----- RECORDS FOR PROCESSING -----

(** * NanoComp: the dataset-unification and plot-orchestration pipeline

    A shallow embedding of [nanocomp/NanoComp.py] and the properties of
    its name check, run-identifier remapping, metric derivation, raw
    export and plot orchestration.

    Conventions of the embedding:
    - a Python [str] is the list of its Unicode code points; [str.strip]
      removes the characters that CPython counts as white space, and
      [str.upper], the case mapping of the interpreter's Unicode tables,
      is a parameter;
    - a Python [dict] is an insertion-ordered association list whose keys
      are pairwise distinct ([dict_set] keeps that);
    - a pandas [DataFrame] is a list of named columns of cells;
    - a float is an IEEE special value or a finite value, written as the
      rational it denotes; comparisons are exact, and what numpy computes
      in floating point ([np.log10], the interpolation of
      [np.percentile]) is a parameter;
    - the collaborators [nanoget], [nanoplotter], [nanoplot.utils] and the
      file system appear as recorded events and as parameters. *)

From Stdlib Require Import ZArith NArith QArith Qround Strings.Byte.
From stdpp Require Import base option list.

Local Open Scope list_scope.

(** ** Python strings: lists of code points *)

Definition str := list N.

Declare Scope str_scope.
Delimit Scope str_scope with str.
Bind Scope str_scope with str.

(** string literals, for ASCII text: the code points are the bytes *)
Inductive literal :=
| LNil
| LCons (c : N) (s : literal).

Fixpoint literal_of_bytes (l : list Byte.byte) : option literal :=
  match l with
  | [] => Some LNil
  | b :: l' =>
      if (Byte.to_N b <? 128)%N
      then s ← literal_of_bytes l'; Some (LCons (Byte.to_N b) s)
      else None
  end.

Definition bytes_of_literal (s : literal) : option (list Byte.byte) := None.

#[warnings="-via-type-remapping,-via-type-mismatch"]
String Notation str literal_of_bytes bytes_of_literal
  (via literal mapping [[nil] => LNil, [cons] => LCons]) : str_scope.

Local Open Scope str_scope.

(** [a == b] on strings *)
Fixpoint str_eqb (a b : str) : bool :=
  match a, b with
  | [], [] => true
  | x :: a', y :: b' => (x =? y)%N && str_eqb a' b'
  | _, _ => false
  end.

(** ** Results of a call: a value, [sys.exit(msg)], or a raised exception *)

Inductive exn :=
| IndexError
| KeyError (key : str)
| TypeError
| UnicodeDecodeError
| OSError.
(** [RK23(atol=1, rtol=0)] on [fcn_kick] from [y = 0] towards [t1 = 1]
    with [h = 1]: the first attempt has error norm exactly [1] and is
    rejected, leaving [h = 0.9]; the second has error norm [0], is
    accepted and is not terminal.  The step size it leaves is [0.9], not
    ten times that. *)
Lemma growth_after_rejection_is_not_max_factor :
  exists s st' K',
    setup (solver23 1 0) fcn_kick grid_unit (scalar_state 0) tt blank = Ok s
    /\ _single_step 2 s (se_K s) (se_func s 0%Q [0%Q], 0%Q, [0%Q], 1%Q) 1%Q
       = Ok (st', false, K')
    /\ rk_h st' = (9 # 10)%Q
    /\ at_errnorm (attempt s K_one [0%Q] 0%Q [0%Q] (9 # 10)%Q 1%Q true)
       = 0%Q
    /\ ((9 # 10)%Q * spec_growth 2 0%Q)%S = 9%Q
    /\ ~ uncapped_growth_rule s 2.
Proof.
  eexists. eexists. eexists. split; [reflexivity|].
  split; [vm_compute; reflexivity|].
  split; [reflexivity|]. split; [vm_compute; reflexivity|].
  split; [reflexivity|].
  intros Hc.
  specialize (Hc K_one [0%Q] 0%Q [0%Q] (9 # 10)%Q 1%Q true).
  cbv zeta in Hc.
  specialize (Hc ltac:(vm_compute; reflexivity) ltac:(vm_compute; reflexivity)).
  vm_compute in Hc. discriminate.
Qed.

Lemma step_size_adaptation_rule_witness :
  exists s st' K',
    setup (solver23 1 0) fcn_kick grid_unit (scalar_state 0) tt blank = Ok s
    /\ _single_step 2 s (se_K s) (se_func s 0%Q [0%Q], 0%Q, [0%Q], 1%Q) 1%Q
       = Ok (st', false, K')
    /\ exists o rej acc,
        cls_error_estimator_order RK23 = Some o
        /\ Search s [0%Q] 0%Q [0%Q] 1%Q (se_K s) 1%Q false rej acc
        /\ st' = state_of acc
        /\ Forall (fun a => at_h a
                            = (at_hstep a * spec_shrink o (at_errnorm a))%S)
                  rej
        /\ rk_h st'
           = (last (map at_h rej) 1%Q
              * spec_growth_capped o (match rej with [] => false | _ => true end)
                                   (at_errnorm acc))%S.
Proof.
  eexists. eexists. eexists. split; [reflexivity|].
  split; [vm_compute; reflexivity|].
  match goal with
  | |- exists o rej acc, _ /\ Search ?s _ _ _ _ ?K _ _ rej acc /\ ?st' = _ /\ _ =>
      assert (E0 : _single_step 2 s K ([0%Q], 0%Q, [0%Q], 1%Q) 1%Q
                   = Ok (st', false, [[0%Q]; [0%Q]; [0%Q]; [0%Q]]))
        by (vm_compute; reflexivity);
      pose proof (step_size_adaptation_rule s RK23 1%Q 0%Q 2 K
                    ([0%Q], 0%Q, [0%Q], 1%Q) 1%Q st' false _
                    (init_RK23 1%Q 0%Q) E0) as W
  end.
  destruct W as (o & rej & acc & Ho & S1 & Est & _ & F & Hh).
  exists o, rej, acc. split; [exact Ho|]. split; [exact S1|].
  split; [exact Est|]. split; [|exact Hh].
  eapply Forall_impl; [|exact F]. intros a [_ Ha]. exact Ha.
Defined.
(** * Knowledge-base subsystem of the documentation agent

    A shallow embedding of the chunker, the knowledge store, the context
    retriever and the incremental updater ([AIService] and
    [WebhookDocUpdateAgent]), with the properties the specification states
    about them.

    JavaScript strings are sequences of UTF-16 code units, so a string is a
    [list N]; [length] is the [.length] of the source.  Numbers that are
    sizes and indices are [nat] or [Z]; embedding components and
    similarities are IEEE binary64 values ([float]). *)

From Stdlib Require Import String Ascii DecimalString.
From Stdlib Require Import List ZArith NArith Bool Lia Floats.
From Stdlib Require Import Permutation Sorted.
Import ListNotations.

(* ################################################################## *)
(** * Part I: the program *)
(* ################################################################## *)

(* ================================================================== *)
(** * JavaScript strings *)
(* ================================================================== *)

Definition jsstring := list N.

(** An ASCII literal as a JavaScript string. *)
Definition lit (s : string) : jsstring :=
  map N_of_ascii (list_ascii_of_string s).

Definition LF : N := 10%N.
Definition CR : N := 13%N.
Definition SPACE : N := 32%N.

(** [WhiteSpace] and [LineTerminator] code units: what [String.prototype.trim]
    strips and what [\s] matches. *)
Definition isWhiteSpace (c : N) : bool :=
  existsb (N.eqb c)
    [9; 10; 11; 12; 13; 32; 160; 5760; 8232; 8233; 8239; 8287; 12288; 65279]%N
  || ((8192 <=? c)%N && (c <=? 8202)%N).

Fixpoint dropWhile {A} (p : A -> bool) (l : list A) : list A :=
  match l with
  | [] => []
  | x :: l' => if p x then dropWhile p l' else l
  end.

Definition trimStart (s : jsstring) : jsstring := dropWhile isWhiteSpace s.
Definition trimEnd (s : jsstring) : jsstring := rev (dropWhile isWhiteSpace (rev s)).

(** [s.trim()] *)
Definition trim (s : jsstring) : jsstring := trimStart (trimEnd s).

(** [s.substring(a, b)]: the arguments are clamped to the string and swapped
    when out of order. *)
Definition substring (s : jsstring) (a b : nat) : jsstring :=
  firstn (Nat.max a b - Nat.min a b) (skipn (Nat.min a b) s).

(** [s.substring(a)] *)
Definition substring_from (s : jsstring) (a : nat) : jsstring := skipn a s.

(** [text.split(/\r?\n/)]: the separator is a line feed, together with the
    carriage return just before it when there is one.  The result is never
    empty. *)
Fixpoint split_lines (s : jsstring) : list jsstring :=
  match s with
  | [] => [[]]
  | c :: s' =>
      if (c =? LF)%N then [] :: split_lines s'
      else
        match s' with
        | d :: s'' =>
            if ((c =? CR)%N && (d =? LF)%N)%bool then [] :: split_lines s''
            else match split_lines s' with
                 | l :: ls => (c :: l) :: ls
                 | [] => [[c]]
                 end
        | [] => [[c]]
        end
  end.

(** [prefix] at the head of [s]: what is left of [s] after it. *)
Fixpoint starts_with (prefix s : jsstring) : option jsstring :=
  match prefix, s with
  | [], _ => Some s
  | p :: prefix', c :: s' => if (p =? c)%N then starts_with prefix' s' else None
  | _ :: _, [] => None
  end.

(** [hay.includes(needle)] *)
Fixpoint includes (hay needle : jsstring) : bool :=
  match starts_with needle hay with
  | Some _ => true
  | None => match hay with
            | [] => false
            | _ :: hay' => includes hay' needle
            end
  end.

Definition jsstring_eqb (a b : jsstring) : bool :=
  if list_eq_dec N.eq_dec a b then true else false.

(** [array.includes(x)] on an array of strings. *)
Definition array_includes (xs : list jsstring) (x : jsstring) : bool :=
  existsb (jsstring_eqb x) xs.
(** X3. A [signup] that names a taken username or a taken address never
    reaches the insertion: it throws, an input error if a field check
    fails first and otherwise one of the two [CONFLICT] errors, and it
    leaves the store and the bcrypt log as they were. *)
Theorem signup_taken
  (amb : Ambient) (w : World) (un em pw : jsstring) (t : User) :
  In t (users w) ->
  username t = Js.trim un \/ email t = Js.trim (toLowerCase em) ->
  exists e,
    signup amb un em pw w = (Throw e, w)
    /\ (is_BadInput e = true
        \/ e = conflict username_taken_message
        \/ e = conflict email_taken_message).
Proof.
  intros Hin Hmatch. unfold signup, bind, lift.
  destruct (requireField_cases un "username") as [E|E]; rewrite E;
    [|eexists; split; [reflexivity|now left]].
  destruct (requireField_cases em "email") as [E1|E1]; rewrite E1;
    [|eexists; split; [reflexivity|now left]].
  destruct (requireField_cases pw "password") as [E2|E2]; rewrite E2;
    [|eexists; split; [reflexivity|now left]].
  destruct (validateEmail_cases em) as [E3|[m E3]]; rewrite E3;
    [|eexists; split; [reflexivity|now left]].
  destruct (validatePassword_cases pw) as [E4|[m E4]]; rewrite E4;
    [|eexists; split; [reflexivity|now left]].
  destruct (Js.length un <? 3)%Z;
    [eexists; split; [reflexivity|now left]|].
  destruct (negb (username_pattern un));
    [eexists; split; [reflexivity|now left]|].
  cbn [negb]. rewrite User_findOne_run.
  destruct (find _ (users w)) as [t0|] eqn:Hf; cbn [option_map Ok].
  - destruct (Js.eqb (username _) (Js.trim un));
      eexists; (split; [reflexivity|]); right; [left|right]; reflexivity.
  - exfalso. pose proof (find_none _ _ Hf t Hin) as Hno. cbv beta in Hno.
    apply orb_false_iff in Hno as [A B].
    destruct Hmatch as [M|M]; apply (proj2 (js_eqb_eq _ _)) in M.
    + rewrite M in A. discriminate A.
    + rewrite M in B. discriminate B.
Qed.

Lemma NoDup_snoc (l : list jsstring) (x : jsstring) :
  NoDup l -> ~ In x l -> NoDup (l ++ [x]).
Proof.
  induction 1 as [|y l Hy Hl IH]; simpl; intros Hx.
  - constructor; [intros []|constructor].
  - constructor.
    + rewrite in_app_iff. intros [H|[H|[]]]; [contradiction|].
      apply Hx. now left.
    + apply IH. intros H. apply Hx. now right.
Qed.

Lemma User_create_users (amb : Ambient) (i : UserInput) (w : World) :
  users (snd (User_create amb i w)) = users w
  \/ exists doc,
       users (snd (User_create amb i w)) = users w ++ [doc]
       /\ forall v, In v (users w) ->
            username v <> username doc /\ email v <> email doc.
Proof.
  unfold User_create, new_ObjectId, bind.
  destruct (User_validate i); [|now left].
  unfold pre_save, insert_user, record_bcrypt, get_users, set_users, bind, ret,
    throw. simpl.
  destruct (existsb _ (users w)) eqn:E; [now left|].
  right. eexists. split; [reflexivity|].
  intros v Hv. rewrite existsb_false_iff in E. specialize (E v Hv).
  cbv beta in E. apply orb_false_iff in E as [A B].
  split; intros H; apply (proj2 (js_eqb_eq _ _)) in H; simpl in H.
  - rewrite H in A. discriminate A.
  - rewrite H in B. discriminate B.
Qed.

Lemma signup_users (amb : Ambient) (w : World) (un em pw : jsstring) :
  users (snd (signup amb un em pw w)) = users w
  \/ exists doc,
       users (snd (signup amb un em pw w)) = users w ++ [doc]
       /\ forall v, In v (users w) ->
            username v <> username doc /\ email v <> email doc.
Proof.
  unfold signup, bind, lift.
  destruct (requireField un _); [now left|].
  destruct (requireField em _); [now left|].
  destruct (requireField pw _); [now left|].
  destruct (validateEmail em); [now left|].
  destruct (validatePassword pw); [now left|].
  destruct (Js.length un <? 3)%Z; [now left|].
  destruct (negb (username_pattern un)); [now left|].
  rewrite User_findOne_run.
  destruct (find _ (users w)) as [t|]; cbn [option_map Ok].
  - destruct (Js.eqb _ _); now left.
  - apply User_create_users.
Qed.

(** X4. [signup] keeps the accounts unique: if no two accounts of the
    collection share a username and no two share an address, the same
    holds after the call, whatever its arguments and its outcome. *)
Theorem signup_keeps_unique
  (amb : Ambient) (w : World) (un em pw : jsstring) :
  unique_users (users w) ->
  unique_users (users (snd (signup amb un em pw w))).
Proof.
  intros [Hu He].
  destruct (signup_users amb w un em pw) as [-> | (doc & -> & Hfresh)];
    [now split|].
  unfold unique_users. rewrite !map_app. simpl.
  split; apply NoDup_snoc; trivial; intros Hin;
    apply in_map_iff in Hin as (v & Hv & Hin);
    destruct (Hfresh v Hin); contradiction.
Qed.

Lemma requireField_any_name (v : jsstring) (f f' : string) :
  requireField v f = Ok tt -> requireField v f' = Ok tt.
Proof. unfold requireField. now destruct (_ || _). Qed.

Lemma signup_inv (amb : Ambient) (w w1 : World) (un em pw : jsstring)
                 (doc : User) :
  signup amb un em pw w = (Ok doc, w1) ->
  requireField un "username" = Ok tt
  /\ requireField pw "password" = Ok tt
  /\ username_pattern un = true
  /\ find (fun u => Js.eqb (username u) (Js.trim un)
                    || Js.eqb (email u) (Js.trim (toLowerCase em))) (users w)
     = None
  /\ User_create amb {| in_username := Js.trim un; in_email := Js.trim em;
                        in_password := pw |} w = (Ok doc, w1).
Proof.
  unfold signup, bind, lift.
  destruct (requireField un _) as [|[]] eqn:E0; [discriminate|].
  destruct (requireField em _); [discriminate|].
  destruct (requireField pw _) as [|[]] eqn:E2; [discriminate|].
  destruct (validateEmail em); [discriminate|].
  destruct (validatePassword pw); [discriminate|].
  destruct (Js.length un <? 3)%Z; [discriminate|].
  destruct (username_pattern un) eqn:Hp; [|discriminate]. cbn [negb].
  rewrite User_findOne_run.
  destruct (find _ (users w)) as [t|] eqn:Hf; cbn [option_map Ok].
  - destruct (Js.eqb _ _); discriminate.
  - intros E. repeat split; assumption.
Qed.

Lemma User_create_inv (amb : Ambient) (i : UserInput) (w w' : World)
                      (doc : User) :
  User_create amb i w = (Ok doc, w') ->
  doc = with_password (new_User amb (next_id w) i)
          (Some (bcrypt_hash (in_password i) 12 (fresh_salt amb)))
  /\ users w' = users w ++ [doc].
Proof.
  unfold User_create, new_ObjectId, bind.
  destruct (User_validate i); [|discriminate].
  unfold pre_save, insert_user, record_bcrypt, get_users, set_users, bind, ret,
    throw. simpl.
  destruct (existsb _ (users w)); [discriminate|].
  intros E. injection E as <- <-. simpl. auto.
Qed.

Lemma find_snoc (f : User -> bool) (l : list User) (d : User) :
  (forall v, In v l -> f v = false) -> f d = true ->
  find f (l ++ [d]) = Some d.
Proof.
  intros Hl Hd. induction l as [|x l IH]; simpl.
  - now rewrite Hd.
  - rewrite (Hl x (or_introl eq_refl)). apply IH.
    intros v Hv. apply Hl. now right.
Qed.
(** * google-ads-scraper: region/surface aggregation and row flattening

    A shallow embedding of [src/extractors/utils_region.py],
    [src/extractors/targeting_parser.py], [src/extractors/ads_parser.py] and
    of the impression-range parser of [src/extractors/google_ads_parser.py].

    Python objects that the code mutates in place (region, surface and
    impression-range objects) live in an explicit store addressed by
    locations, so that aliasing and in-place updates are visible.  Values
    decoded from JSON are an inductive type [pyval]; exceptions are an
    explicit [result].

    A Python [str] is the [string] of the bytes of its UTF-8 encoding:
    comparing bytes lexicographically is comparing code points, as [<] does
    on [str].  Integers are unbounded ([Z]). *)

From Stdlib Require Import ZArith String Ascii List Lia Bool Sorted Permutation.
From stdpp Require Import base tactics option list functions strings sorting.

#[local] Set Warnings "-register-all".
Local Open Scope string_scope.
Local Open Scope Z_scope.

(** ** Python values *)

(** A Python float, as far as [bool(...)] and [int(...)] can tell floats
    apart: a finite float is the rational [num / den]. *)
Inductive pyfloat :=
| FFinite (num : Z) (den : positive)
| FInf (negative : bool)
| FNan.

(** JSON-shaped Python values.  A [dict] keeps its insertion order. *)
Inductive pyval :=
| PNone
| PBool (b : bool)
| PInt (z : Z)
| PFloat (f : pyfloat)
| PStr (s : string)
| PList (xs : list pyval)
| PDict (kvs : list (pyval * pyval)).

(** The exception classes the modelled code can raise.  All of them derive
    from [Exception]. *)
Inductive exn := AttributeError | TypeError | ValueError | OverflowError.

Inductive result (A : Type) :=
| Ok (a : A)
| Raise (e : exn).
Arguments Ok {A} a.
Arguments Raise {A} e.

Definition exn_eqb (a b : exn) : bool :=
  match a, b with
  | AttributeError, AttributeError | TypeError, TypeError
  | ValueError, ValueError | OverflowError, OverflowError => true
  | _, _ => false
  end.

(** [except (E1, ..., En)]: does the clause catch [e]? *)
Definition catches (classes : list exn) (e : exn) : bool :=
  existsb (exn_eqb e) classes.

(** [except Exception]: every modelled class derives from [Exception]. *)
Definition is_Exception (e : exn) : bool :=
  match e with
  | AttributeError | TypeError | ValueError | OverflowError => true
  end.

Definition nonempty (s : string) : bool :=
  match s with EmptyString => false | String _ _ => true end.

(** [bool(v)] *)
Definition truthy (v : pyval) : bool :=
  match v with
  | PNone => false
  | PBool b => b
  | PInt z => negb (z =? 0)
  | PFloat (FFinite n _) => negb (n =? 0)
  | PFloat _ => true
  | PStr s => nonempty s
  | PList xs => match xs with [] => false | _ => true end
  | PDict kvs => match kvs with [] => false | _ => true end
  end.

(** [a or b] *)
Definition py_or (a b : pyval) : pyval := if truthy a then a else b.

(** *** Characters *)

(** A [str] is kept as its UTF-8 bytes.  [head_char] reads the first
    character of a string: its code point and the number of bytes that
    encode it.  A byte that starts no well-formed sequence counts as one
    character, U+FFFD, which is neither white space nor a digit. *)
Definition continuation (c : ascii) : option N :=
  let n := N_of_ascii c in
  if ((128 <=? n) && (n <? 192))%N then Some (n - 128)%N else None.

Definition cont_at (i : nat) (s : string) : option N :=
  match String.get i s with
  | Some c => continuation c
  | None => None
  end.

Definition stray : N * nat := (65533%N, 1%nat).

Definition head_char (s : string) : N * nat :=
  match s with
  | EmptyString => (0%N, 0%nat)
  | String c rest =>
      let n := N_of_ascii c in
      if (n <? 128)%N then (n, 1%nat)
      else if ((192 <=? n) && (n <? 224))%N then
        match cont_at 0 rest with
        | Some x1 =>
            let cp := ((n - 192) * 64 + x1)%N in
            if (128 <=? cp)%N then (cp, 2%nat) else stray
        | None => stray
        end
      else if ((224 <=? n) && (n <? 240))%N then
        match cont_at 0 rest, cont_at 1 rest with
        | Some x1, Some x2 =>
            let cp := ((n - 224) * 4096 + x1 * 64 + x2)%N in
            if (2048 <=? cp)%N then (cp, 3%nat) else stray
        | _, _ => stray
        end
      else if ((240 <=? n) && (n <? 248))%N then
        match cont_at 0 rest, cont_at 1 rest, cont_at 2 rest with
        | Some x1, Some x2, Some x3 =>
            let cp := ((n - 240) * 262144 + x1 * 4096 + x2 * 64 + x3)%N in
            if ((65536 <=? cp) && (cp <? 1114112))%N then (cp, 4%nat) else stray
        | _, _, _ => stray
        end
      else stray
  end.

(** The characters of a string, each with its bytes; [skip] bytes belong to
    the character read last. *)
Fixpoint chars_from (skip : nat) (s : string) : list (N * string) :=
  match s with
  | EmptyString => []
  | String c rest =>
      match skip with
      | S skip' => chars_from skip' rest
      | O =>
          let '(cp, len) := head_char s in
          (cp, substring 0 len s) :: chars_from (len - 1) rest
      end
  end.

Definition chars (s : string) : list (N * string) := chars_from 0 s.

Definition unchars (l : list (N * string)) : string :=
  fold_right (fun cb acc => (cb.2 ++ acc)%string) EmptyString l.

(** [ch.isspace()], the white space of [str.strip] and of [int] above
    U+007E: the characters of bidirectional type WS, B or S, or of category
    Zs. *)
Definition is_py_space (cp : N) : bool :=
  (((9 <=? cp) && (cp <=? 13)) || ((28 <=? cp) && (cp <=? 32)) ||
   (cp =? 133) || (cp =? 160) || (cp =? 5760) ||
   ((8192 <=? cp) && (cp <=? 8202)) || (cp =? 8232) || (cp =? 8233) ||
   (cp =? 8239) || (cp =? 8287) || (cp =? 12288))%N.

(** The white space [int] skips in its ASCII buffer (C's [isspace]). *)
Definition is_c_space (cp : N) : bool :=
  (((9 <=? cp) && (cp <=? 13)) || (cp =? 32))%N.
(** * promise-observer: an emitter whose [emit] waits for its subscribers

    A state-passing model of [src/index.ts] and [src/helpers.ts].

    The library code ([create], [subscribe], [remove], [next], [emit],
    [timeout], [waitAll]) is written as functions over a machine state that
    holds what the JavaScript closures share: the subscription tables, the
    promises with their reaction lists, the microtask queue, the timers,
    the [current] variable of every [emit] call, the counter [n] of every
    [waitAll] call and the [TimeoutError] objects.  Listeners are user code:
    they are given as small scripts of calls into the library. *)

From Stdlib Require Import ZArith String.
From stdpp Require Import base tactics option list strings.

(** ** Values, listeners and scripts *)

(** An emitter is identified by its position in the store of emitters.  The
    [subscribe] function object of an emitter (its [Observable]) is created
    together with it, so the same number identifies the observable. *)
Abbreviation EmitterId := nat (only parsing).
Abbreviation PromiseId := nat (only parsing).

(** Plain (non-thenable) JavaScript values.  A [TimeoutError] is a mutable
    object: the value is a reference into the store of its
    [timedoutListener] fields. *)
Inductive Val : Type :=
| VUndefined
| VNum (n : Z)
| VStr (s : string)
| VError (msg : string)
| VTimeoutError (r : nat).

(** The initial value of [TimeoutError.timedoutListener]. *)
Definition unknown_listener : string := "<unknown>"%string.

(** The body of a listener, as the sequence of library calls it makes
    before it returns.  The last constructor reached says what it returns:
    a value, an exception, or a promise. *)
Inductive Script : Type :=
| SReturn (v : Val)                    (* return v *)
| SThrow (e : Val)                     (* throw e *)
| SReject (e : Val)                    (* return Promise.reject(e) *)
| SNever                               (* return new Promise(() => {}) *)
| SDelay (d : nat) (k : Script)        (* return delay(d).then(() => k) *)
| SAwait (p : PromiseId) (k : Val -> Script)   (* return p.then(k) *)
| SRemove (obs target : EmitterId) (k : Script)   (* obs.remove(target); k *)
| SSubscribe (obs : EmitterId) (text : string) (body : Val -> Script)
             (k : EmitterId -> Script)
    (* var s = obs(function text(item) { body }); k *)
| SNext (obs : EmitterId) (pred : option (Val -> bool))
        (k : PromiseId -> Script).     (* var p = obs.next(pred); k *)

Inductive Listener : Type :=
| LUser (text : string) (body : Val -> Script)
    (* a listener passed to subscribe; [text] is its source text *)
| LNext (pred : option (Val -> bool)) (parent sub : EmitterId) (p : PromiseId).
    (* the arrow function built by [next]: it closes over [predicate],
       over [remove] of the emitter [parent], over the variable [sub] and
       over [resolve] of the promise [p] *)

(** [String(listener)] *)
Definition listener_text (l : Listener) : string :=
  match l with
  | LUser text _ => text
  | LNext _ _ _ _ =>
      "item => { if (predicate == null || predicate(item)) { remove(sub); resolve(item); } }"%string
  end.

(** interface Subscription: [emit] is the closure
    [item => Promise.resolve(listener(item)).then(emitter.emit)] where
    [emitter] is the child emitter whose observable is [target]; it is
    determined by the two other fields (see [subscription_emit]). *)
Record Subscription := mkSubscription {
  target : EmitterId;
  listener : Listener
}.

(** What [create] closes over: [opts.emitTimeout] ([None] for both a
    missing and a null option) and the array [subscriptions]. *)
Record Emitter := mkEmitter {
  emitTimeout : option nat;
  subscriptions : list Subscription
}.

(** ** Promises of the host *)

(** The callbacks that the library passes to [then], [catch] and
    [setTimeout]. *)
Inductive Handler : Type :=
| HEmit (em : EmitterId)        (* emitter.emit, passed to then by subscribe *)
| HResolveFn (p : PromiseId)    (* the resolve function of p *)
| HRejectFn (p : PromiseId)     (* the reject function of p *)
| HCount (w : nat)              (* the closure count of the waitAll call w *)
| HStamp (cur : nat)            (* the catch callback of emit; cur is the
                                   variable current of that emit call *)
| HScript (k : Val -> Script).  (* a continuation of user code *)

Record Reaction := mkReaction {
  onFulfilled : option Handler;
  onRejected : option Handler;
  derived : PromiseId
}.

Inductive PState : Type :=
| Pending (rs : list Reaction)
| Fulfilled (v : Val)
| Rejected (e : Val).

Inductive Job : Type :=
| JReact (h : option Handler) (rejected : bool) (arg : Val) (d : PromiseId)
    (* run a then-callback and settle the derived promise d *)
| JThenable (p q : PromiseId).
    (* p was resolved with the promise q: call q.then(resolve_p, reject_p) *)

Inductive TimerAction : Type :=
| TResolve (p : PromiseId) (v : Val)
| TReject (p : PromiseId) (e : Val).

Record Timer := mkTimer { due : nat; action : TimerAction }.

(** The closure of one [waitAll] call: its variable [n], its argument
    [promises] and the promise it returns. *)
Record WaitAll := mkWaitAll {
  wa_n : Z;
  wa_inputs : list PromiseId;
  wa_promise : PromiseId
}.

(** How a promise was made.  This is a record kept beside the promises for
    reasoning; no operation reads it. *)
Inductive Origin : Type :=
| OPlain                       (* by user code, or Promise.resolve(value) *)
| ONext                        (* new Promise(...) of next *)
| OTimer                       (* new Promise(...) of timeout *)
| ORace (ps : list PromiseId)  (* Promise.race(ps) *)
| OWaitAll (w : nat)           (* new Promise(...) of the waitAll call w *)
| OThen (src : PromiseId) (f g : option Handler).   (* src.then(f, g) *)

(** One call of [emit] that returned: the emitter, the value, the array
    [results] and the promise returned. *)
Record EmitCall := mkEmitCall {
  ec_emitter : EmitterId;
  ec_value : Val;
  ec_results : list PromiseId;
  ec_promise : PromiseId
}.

-----

▸ **WHAT IS BEING ASKED**
Write down exactly the span of lines above from the one containing "- destruct (Js.eqb _ _); discriminate." to the one containing "User_create amb i w = (Ok doc, w') ->", both ends included.

▸ **TASK RESPONSE**
  - destruct (Js.eqb _ _); discriminate.
  - intros E. repeat split; assumption.
Qed.

Lemma User_create_inv (amb : Ambient) (i : UserInput) (w w' : World)
                      (doc : User) :
  User_create amb i w = (Ok doc, w') ->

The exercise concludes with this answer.